ACTIVITY: Each line in the entries below that holds the word "discriminate" belongs in the answer.

SUPPLIED DATA:
(** and every report the constructor returns has one of the shapes. *)
Lemma constructor_decoded
    (version : Z) (payload : Buffer) (r : MeterCCReport.t) :
  MeterCCReport.constructor parseFloatWithScale version payload = Ok r ->
  exists parsed,
    (2 <= length payload)%nat /\
    parseFloatWithScale (slice_from payload 1) = Ok parsed /\
    decoded parseFloatWithScale version payload parsed r.
Proof.
  unfold MeterCCReport.constructor, validatePayload.
  destruct (Nat.leb_spec 2 (length payload)) as [Hlen | ];
    [| intros Hthrow; discriminate Hthrow].
  cbn [bind].
  destruct (parseFloatWithScale (slice_from payload 1)) as [parsed | e]
    eqn:Hparsed; [| intros Hthrow; discriminate Hthrow].
  cbn [bind]. intros Hr. exists parsed. split; [assumption |].
  split; [reflexivity |].
  destruct (Z.leb_spec 2 version) as [Hv | Hv]; cbn [andb] in Hr.
  2:{ injection Hr as <-. apply decoded_no_delta_time. lia. }
  destruct (Nat.leb_spec (2 + bytesRead parsed + 2) (length payload))
    as [Hdelta | Hdelta].
  2:{ injection Hr as <-. apply decoded_no_delta_time. lia. }
  destruct (two_at payload (2 + bytesRead parsed)) as (hi & lo & rest & Hdrop);
    [lia |].
  destruct (drop_two _ _ _ _ _ Hdrop) as (Hhi & Hlo & Hdrop2 & Hl).
  unfold readUInt16BE in Hr. rewrite Hhi, Hlo in Hr. cbn [bind] in Hr.
  fold (deltaTimeOf hi lo) in Hr.
  destruct (MeterCCReport.deltaTime_nonzero (deltaTimeOf hi lo)) eqn:Hnz;
    cbn [andb] in Hr.
  2:{ injection Hr as <-. eapply decoded_delta_time; eauto. }
  destruct (Nat.leb_spec (2 + bytesRead parsed + 2 + bytesRead parsed)
              (length payload)) as [Hprev | Hprev].
  2:{ injection Hr as <-. eapply decoded_delta_time; eauto. right. lia. }
  unfold Buffer_concat, slice_from in Hr. cbn [concat app] in Hr.
  rewrite app_nil_r, Hdrop2 in Hr.
  destruct (parseFloatWithScale (byteAt payload 1 :: rest)) as [previous | e]
    eqn:Hprevious; [| discriminate Hr].
  injection Hr as <-. eapply decoded_previous_value; eauto. lia.
Qed.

TASK RESULT:
    [| intros Hthrow; discriminate Hthrow].
    eqn:Hparsed; [| intros Hthrow; discriminate Hthrow].
    eqn:Hprevious; [| discriminate Hr].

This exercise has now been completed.